The institute also had logistical issues, such as getting test samples to Cambridge efficiently. Broad hired a courier service that fans out messengers daily across eight different routes. Gabriel said the institute also has a call center that handles thousands of inquiries a day about forgotten passwords and test results.

“We have learned a lot,” she said, adding that the institute hired about 300 additional workers.

Outside of New England, the response to the coronavirus pandemic has led to different solutions and mixed results.

Some institutions, including Duke University and the University of Illinois Urbana-Champaign, have also set up extensive testing programs of their own. Other universities test only students with symptoms. Many other institutions, however, chose not to bring back students and are offering courses remote-only.

The cost of testing and the conversion of lab space into COVID testing facilities are hurdles but can be overcome, said Leshin, the WPI president.

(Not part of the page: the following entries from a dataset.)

(** *** Assignment through the iterators *)

Definition segs_assign (f : V → V) (l : list (ival * V)) : list (ival * V) :=
  map (λ p, (p.1, f p.2)) l.
Lemma segs_okb_assign f b l : segs_okb b (segs_assign f l) = segs_okb b l.
Proof. revert b. induction l as [|[a v] l IH]; intros b; simpl; [done|]. by rewrite IH. Qed.
Lemma segs_ok_assign f l : segs_ok l = true → segs_ok (segs_assign f l) = true.
Proof. rewrite !segs_ok_bound. by setoid_rewrite segs_okb_assign. Qed.
Lemma segs_at_assign f l x : segs_at (segs_assign f l) x = f <$> segs_at l x.
Proof. induction l as [|[a v] l IH]; simpl; [done|]. by case_match. Qed.
End seg_map.

Record seg_map (V : Type) := SegMap { segs : list (ival * V); segs_wf : segs_ok segs = true }.
Global Arguments SegMap {V} _ _.
Global Arguments segs {V} _.
Global Arguments segs_wf {V} _.

#[export] Instance seg_map_IntervalMap : IntervalMap seg_map := {|
  im_empty V := SegMap [] eq_refl;
  im_at V m := segs_at (segs m);
  im_add V m i v := SegMap (segs_add i v (segs m)) (segs_ok_add i v _ (segs_wf m));
  im_erase V m i := SegMap (segs_erase i (segs m)) (segs_ok_erase i _ (segs_wf m));
  im_values V m i := (segs_in i (segs m)).*2;
  im_all V m := (segs m).*2;
  im_intersects V m i := existsb (λ p, overlaps i p.1) (segs m);
  im_assign V f m := SegMap (segs_assign f (segs m)) (segs_ok_assign f _ (segs_wf m));
|}.

#[export] Instance seg_map_laws : IntervalMapLaws seg_map.
Proof.
  split; simpl; intros.
  - done.
  - apply segs_at_add.
  - apply segs_at_erase.
  - apply segs_in_spec, segs_wf.
  - apply segs_all_spec, segs_wf.
  - rewrite existsb_exists. split.
    + intros ([a v]&Ha&Hov). destruct (proj1 (segs_in_spec i (segs m) v (segs_wf m)))
        as (x&?&?); [|eauto].
      apply list_elem_of_fmap. exists (a, v). split; [done|].
      apply list_elem_of_filter. split; [done|by apply list_elem_of_In].
    + intros (x&Hx&v&Hv). assert (v ∈ (segs_in i (segs m)).*2) as Hin.
      { apply segs_in_spec; [apply segs_wf|eauto]. }
      apply list_elem_of_fmap in Hin as (p&_&[??]%list_elem_of_filter).
      exists p. by rewrite <-list_elem_of_In.
  - apply segs_at_assign.
Qed.

(** ** Sets *)

Fixpoint runs_okb (b : Z) (l : list ival) : bool :=
  match l with
  | [] => true
  | i :: l' => (b + 1 <? lower i) && (lower i <=? upper i) && runs_okb (upper i) l'
  end.
Definition runs_ok (l : list ival) : bool :=
  match l with
  | [] => true
  | i :: _ => runs_okb (lower i - 2) l
  end.

Definition runs_mem (l : list ival) (x : Z) : bool := existsb (ival_memb x) l.

(** Joins the interval with every run it overlaps or touches. *)
Fixpoint runs_join (i : ival) (l : list ival) : list ival :=
  match l with
  | [] => [i]
  | a :: l' =>
      if upper i + 1 <? lower a then i :: l
      else if upper a + 1 <? lower i then a :: runs_join i l'
      else runs_join (Ival (Z.min (lower i) (lower a)) (Z.max (upper i) (upper a))) l'
  end.
Definition runs_add (i : ival) (l : list ival) : list ival :=
  if lower i <=? upper i then runs_join i l else l.
Definition runs_within (i : ival) (l : list ival) : bool :=
  (upper i <? lower i)
  || existsb (λ a, (lower a <=? lower i) && (upper i <=? upper a)) l.

(** What is left of the run [a] once [i] is cut out, followed by [l]. *)
Definition run_cut (i a : ival) (l : list ival) : list ival :=
  let l' := if upper i <? upper a then Ival (Z.max (lower a) (upper i + 1)) (upper a) :: l else l in
  if lower a <? lower i then Ival (lower a) (Z.min (upper a) (lower i - 1)) :: l' else l'.
Fixpoint runs_cut (i : ival) (l : list ival) : list ival :=
  match l with [] => [] | a :: l' => run_cut i a (runs_cut i l') end.
Definition runs_erase (i : ival) (l : list ival) : list ival :=
  if lower i <=? upper i then runs_cut i l else l.

Lemma runs_okb_weaken b b' l : b' ≤ b → runs_okb b l = true → runs_okb b' l = true.
Proof. destruct l as [|i l]; simpl; [done|]. lia. Qed.
Lemma runs_ok_bound l : runs_ok l = true ↔ ∃ b, runs_okb b l = true.
Proof.
  destruct l as [|i l]; simpl; [split; [by exists 0|done]|].
  split; [eauto|]. intros [b H]. lia.
Qed.
Lemma runs_okb_join b i l :
  lower i ≤ upper i → b + 1 < lower i → runs_okb b l = true →
  runs_okb b (runs_join i l) = true.
Proof.
  revert b i. induction l as [|a l IH]; intros b i Hi Hb Hl; simpl in *; [lia|].
  repeat case_match; simpl; [lia|..].
  - rewrite IH; lia.
  - apply IH; simpl; [lia..|]. eapply (runs_okb_weaken (upper a)); lia.
Qed.
Lemma runs_mem_join i l x :
  lower i ≤ upper i → runs_mem (runs_join i l) x = true ↔ x ∈ i ∨ runs_mem l x = true.
Proof.
  unfold runs_mem. revert i. induction l as [|a l IH]; intros i Hi; simpl.
  { rewrite orb_false_r, ival_memb_spec. split; [by left|by intros [?|?]]. }
  destruct (upper i + 1 <? lower a) eqn:?, (upper a + 1 <? lower i) eqn:?;
    simpl; rewrite ?orb_true_iff, ?IH, ?ival_memb_spec by (simpl; lia); try tauto.
  unfold elem_of, ival_elem_of. simpl.
  destruct (existsb (ival_memb x) l); [tauto|]. lia.
Qed.
Lemma runs_okb_gt b l x : runs_okb b l = true → runs_mem l x = true → b + 1 < x.
Proof.
  unfold runs_mem. revert b. induction l as [|a l IH]; intros b; simpl; [done|].
  rewrite orb_true_iff. intros Hl [Hx|Hx].
  - unfold ival_memb in Hx. lia.
  - apply (IH (upper a)) in Hx; lia.
Qed.
Lemma runs_okb_elem b l a : runs_okb b l = true → a ∈ l → b + 1 < lower a ∧ lower a ≤ upper a.
Proof.
  revert b. induction l as [|c l IH]; intros b; [by intros _ ?%not_elem_of_nil|]. simpl.
  intros Hl [->|Ha]%elem_of_cons; [lia|]. apply (IH (upper c)) in Ha; lia.
Qed.
(** A run is followed by a gap. *)
Lemma runs_okb_gap b l a : runs_okb b l = true → a ∈ l → runs_mem l (upper a + 1) = false.
Proof.
  revert b. induction l as [|c l IH]; intros b; [by intros _ ?%not_elem_of_nil|]. simpl.
  intros Hl Ha. unfold runs_mem. simpl. apply orb_false_iff.
  assert (runs_okb (upper c) l = true) as Hl' by lia.
  apply elem_of_cons in Ha as [->|Ha].
  - split; [unfold ival_memb; lia|]. apply not_true_iff_false. intros H.
    apply (runs_okb_gt (upper c)) in H; [lia|done].
  - split; [|by eapply IH]. apply (runs_okb_elem (upper c)) in Ha; [|done].
    unfold ival_memb. lia.
Qed.
Lemma runs_mem_elem l x : runs_mem l x = true ↔ ∃ a, a ∈ l ∧ x ∈ a.
Proof.
  unfold runs_mem. rewrite existsb_exists. split; intros (a&Ha&Hx); exists a.
  - by rewrite list_elem_of_In, <-ival_memb_spec.
  - by rewrite <-list_elem_of_In, ival_memb_spec.
Qed.
Lemma runs_within_spec i l :
  runs_ok l = true → runs_within i l = true ↔ ∀ x, x ∈ i → runs_mem l x = true.
Proof.
  intros [b Hl]%runs_ok_bound. unfold runs_within. rewrite orb_true_iff, existsb_exists.
  split.
  - intros [Hi|(a&Ha&Hia)] x Hx; unfold elem_of, ival_elem_of in Hx; [lia|].
    apply runs_mem_elem. exists a. rewrite list_elem_of_In. split; [done|].
    unfold elem_of, ival_elem_of. lia.
  - intros H. destruct (Z.lt_ge_cases (upper i) (lower i)); [left; lia|right].
    destruct (proj1 (runs_mem_elem l (lower i))) as (a&Ha&Hx).
    { apply H. unfold elem_of, ival_elem_of. lia. }
    exists a. rewrite <-list_elem_of_In. split; [done|].
    unfold elem_of, ival_elem_of in Hx.
    destruct (Z.le_gt_cases (upper i) (upper a)); [lia|].
    apply (runs_okb_gap b) in Ha; [|done]. rewrite H in Ha; [done|].
    unfold elem_of, ival_elem_of. lia.
Qed.
Lemma runs_okb_separated b l : runs_okb b l = true → separated l.
Proof.
  revert b. induction l as [|a [|c l] IH]; intros b; [done..|]. simpl in *. intros Hl.
  split; [lia|]. apply (IH (upper a)). lia.
Qed.
(* ===== verification/Frontend.v ===== *)
(** * The FIFOs and the main loop

    [XFDetectorFIFO] and [main] of [src/xfdetector/src/xfdetector.cc]: the pipes
    through which the Pin tool sends its trace, and the loop that, for every
    failure point, feeds the pre-failure trace to the shadow memory, runs the
    program again on a copy of the image and checks its reads against a copy of
    the shadow memory. *)
From stdpp Require Import base list strings gmap pretty.
From S2P Require Import Prelude Os Strings Trace Wire ExecCtrl Icl ShadowPM Detector.
Open Scope Z_scope.

Definition PRE_FAILURE_FIFO : string := "pre_fifo".
Definition POST_FAILURE_FIFO : string := "post_fifo".
Definition SIGNAL_FIFO : string := "signal_fifo".
Definition PIN_CONTINUE_SIGNAL : string := "PIN_CONTINUE".
Definition POST_FAILURE_EXEC_TIMEOUT : Z := 15.
Definition PRE_FAILURE_FIFO_TIMEOUT : Z := 15.

(** [exec_id] is a [static] variable of a header: the file that holds [main] has
    its own, which nothing assigns. *)
Definition main_exec_id : Z := 0.

Record fifo := Fifo {
  pre_failure_fifo_str : string;
  post_failure_fifo_str : string;
  signal_fifo_str : string;
  pre_fifo_fd : Z;
  post_fifo_fd : Z;
  signal_fifo_fd : Z;
  pre_fifo_buf : list Z;
  post_fifo_buf : list Z;
}.

Definition set_fds (pre post sig : Z) (f : fifo) : fifo := Fifo
  (pre_failure_fifo_str f) (post_failure_fifo_str f) (signal_fifo_str f) pre post sig
  (pre_fifo_buf f) (post_fifo_buf f).
Definition set_bufs (pre post : list Z) (f : fifo) : fifo := Fifo
  (pre_failure_fifo_str f) (post_failure_fifo_str f) (signal_fifo_str f)
  (pre_fifo_fd f) (post_fifo_fd f) (signal_fifo_fd f) pre post.

Section frontend.
Context {imap : Type → Type} {IM : IntervalMap imap} {iset : Type} {IS : IntervalSet iset}.

(** ** The program state

    [det] holds the detector's flags, the global shadow memory and the reports;
    [post_mem] is the local [post_shadow_mem] of the current failure point. *)
Record prog := Prog {
  det : dstate imap iset;
  post_mem : ShadowPM imap iset;
  proc_ : proc;
  fifo_ : fifo;
  fifo_read_start : Z;
  post_start : Z;
  timeout_ : bool;
  failed : bool;
}.

Definition set_det (d : dstate imap iset) (p : prog) : prog := Prog d (post_mem p)
  (proc_ p) (fifo_ p) (fifo_read_start p) (post_start p) (timeout_ p) (failed p).
Definition set_post_mem (s : ShadowPM imap iset) (p : prog) : prog := Prog (det p) s
  (proc_ p) (fifo_ p) (fifo_read_start p) (post_start p) (timeout_ p) (failed p).
Definition set_proc (x : proc) (p : prog) : prog := Prog (det p) (post_mem p)
  x (fifo_ p) (fifo_read_start p) (post_start p) (timeout_ p) (failed p).
Definition set_fifo (f : fifo) (p : prog) : prog := Prog (det p) (post_mem p)
  (proc_ p) f (fifo_read_start p) (post_start p) (timeout_ p) (failed p).
Definition set_read_start (t : Z) (p : prog) : prog := Prog (det p) (post_mem p)
  (proc_ p) (fifo_ p) t (post_start p) (timeout_ p) (failed p).
Definition set_post_start (t : Z) (p : prog) : prog := Prog (det p) (post_mem p)
  (proc_ p) (fifo_ p) (fifo_read_start p) t (timeout_ p) (failed p).
Definition set_timeout (b : bool) (p : prog) : prog := Prog (det p) (post_mem p)
  (proc_ p) (fifo_ p) (fifo_read_start p) (post_start p) b (failed p).
Definition set_failed (b : bool) (p : prog) : prog := Prog (det p) (post_mem p)
  (proc_ p) (fifo_ p) (fifo_read_start p) (post_start p) (timeout_ p) b.

Definition on_proc {A} (c : M proc A) : M prog A := zoom proc_ set_proc c.
Definition do_sys (c : call) : M prog answer := on_proc (on_os (sys c)).
Definition do_int (c : call) : M prog Z := on_proc (on_os (sys_int c)).
Definition do_emit (c : call) : M prog unit := on_proc (on_os (emit c)).

(** The detector on the global shadow memory, and on the copy: the reports and
    the flags are the same objects. *)
Definition on_pre {A} (c : M (dstate imap iset) A) : M prog A := zoom det set_det c.
Definition post_det (p : prog) : dstate imap iset := DState
  (World (post_mem p) (reports (mem (det p)))) (pre_testing_complete (det p))
  (pre_failure_point_complete (det p)) (post_testing_complete (det p)).
Definition put_post_det (d : dstate imap iset) (p : prog) : prog :=
  set_post_mem (shadow (mem d))
    (set_det (DState (World (shadow (mem (det p))) (reports (mem d))) (pre_testing_complete d)
                (pre_failure_point_complete d) (post_testing_complete d)) p).
Definition on_post {A} (c : M (dstate imap iset) A) : M prog A := zoom post_det put_post_det c.

Definition reset_pre_testing : M prog unit := on_pre (modify (λ d,
  DState (mem d) INCOMPLETE (pre_failure_point_complete d) (post_testing_complete d))).
Definition reset_pre_failure_point : M prog unit := on_pre (modify (λ d,
  DState (mem d) (pre_testing_complete d) INCOMPLETE (post_testing_complete d))).
Definition reset_post_testing : M prog unit := on_pre (modify (λ d,
  DState (mem d) (pre_testing_complete d) (pre_failure_point_complete d) INCOMPLETE)).

(** ** [XFDetectorFIFO] *)

Definition fifo_name (name : string) (id : Z) : string :=
  if 0 <=? id then "/tmp/" +:+ name +:+ "." +:+ pretty id else "/tmp/" +:+ name.

Definition fifo_create (id : Z) : M prog unit :=
  let pre := fifo_name PRE_FAILURE_FIFO id in
  let post := fifo_name POST_FAILURE_FIFO id in
  let sig := fifo_name SIGNAL_FIFO id in
  modify (λ p, set_fifo (Fifo pre post sig (pre_fifo_fd (fifo_ p)) (post_fifo_fd (fifo_ p))
    (signal_fifo_fd (fifo_ p)) (pre_fifo_buf (fifo_ p)) (post_fifo_buf (fifo_ p))) p) ;;
  do_emit (CRemove pre) ;; do_emit (CRemove post) ;; do_emit (CRemove sig) ;;
  let! r1 := do_int (CMkfifo pre 438) in
  when (r1 <? 0) (stop (ErrAbort "Pre-failure FIFO create failed.")) ;;
  let! r2 := do_int (CMkfifo post 438) in
  when (r2 <? 0) (stop (ErrAbort "Post-failure FIFO create failed.")) ;;
  let! r3 := do_int (CMkfifo sig 438) in
  when (r3 <? 0) (stop (ErrAbort "Signal FIFO create failed.")).

Definition fifo_open (name : string) : M prog unit :=
  let! f := gets fifo_ in
  if decide (name = PRE_FAILURE_FIFO) then
    let! fd := do_int (COpen (pre_failure_fifo_str f) false) in
    modify (λ p, set_fifo (set_fds fd (post_fifo_fd f) (signal_fifo_fd f) f) p) ;;
    when (fd <? 0) (stop (ErrAbort "Pre-failure FIFO open failed."))
  else if decide (name = POST_FAILURE_FIFO) then
    let! fd := do_int (COpen (post_failure_fifo_str f) false) in
    modify (λ p, set_fifo (set_fds (pre_fifo_fd f) fd (signal_fifo_fd f) f) p) ;;
    when (fd <? 0) (stop (ErrAbort "Post-failure FIFO open failed."))
  else if decide (name = SIGNAL_FIFO) then
    let! fd := do_int (COpen (signal_fifo_str f) true) in
    modify (λ p, set_fifo (set_fds (pre_fifo_fd f) (post_fifo_fd f) fd f) p) ;;
    when (fd <? 0) (stop (ErrAbort "Signal FIFO open failed."))
  else stop (ErrAbort "Open unknown FIFO").

Definition fifo_close (name : string) : M prog unit :=
  let! f := gets fifo_ in
  if decide (name = PRE_FAILURE_FIFO) then do_emit (CClose (pre_fifo_fd f))
  else if decide (name = POST_FAILURE_FIFO) then do_emit (CClose (post_fifo_fd f))
  else if decide (name = SIGNAL_FIFO) then do_emit (CClose (signal_fifo_fd f))
  else stop (ErrAbort "Close unknown FIFO").

(** What [read] does to a buffer. *)
Definition fill (data buf : list Z) : list Z :=
  let data' := take PIN_FIFO_BUF_SIZE data in data' ++ drop (length data') buf.

Definition pre_fifo_read : M prog Z :=
  let! f := gets fifo_ in
  let! a := do_sys (CRead (pre_fifo_fd f) (Z.of_nat PIN_FIFO_BUF_SIZE)) in
  modify (λ p, set_fifo (set_bufs (fill (ans_data a) (pre_fifo_buf f)) (post_fifo_buf f) f) p) ;;
  ret (ans_ret a).
Definition post_fifo_read : M prog Z :=
  let! f := gets fifo_ in
  let! a := do_sys (CRead (post_fifo_fd f) (Z.of_nat PIN_FIFO_BUF_SIZE)) in
  modify (λ p, set_fifo (set_bufs (pre_fifo_buf f) (fill (ans_data a) (post_fifo_buf f)) f) p) ;;
  ret (ans_ret a).
Definition zeros : list Z := replicate PIN_FIFO_BUF_SIZE 0.
Definition clear_pre_fifo_buf : M prog unit :=
  modify (λ p, set_fifo (set_bufs zeros (post_fifo_buf (fifo_ p)) (fifo_ p)) p).
Definition clear_post_fifo_buf : M prog unit :=
  modify (λ p, set_fifo (set_bufs (pre_fifo_buf (fifo_ p)) zeros (fifo_ p)) p).

Definition pin_continue_send : M prog unit :=
  let! f := gets fifo_ in
  let! r := do_int (CWrite (signal_fifo_fd f) PIN_CONTINUE_SIGNAL 13) in
  when (r <? 0) (stop (ErrAbort "PIN_CONTINUE_SIGNAL send failure.")).

(** [get_trace]: the entry at an index of a buffer. *)
Definition get_trace (buf : list Z) (index : nat) : trace_entry_t :=
  decode_entry (drop (index * entry_size) buf).

(** [for (i = 0; i < read_size / sizeof(trace_entry_t); ++i)]: the [int] is
    converted to 64 bits unsigned before the division; an index past the end of
    the buffer is undefined. *)
Definition entry_count (read_size : Z) : Z := u64 read_size `div` Z.of_nat entry_size.
Definition process_buffer (stage : Z) (read_size : Z) (buf : list Z) : M (dstate imap iset) unit :=
  let n := entry_count read_size in
  for_each (seq 0 (Z.to_nat (Z.min n (Z.of_nat BUF_ENTRIES))))
    (λ i, update_pm_status stage (get_trace buf i)) ;;
  when (Z.of_nat BUF_ENTRIES <? n) (stop (UndefinedBehaviour "read past the FIFO buffer")).

(** The constructor allocates the buffers ([garbage] is what they hold); the
    destructor closes and removes. *)
Definition new_fifo (id : Z) (garbage : list Z) : M prog unit :=
  fifo_create id ;;
  modify (λ p, set_fifo (set_bufs garbage garbage (fifo_ p)) p).
Definition delete_fifo : M prog unit :=
  fifo_close PRE_FAILURE_FIFO ;; fifo_close POST_FAILURE_FIFO ;;
  let! f := gets fifo_ in
  do_emit (CRemove (pre_failure_fifo_str f)) ;; do_emit (CRemove (post_failure_fifo_str f)) ;;
  do_emit (CRemove (signal_fifo_str f)).

(** ** [main] *)

(** One turn of the loop that reads the pre-failure trace. *)
Definition pre_turn : M prog bool :=
  let! read_size := pre_fifo_read in
  when (negb (read_size =? 0))
    (let! now := do_int CTime in modify (set_read_start now)) ;;
  let! now := do_int CTime in
  let! start := gets fifo_read_start in
  when (PRE_FAILURE_FIFO_TIMEOUT <? now - start) (stop (ErrAbort "Pre-failure FIFO timeout")) ;;
  let! f := gets fifo_ in
  on_pre (process_buffer PRE_FAILURE read_size (pre_fifo_buf f)) ;;
  clear_pre_fifo_buf ;;
  ret true.
Definition pre_unfinished (p : prog) : bool :=
  negb (pre_failure_point_complete (det p)) && negb (pre_testing_complete (det p)).
Definition pre_phase (fuel : nat) : M prog unit :=
  reset_pre_failure_point ;;
  let! now := do_int CTime in
  modify (set_read_start now) ;;
  while_ fuel (gets pre_unfinished) pre_turn.

(** One turn of the loop that reads the post-failure trace. *)
Definition post_turn : M prog bool :=
  let! read_size := post_fifo_read in
  let! f := gets fifo_ in
  on_post (process_buffer POST_FAILURE read_size (post_fifo_buf f)) ;;
  clear_post_fifo_buf ;;
  let! now := do_int CTime in
  let! start := gets post_start in
  if POST_FAILURE_EXEC_TIMEOUT <? now - start then
    on_proc term_post_failure ;; modify (set_timeout true) ;; ret false
  else ret true.
Definition post_unfinished (p : prog) : bool := negb (post_testing_complete (det p)).

(** The rest of a failure point: [garbage] is what the memory of the local
    [post_shadow_mem] held before.  It answers whether the program goes on. *)
Definition post_phase (fuel : nat) (garbage : prog → list Z) : M prog bool :=
  modify (λ p, set_post_mem (copy_ShadowPM (garbage p) (shadow (mem (det p)))) p) ;;
  let! now := do_int CTime in
  modify (set_post_start now) ;;
  let! image_copy_name := on_proc execute_post_failure in
  modify (set_timeout false) ;;
  fifo_open POST_FAILURE_FIFO ;;
  while_ fuel (gets post_unfinished) post_turn ;;
  do_int CTime ;;
  do_emit (CRemove image_copy_name) ;;
  fifo_close POST_FAILURE_FIFO ;;
  reset_post_testing ;;
  pin_continue_send ;;
  let! status := on_proc post_failure_status in
  let! timeout := gets timeout_ in
  if (status <? 0) && negb timeout then on_proc term_pre_failure ;; modify (set_failed true) ;; ret false
  else ret true.

Definition main_loop (fuel : nat) (garbage : prog → list Z) : M prog unit :=
  while_ fuel (gets (λ p, negb (pre_testing_complete (det p))))
    (pre_phase fuel ;; post_phase fuel garbage).

Definition main (fuel : nat) (garbage : prog → list Z) (heap : list Z) (argv : list string) : M prog Z :=
  let arg2 := argv !! 2%nat in
  on_proc (init (match arg2 with Some s => atoi s | None => -1 end) argv) ;;
  let! id := match arg2 with
             | Some s => ret (atoi s)
             | None => stop (UndefinedBehaviour "atoi(argv[2])")
             end in
  new_fifo id heap ;;
  reset_pre_testing ;;
  on_proc execute_pre_failure ;;
  fifo_open PRE_FAILURE_FIFO ;;
  fifo_open SIGNAL_FIFO ;;
  do_int CTime ;;
  main_loop fuel garbage ;;
  let! failed := gets failed in
  if failed then ret 1
  else
    do_int CTime ;;
    delete_fifo ;;
    do_emit (CRemove ("/tmp/backtrace_pre." +:+ pretty main_exec_id)) ;;
    do_emit (CRemove ("/tmp/backtrace_post." +:+ pretty main_exec_id)) ;;
    ret 0.
End frontend.

Global Arguments prog imap iset : clear implicits.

“What we did at the Broad, it’s not rocket science,” Leshin said. “It could be done regionally across the country. You could build these kinds of labs all over the country; there’s literally nothing preventing it. It’s the will. The initial capital investment was important. But just as important was the commitment of [Broad] to figuring out the process and making it work.”

The Broad is now in discussions with some public K-12 school systems about conducting more affordable group testing. A pilot between Tufts University and Medford and Somerville public schools is set to launch in January.

Northeastern is also in discussions with businesses and local health centers to take on some of the testing load.

Public health experts said that despite promising news this month, vaccines will be unavailable to most of the public for months to come, meaning frequent testing will remain key to keeping communities safe.

“People have the impression that there is enough testing,” said Jared Auclair, an associate dean at Northeastern who heads its testing lab. “There’s not.”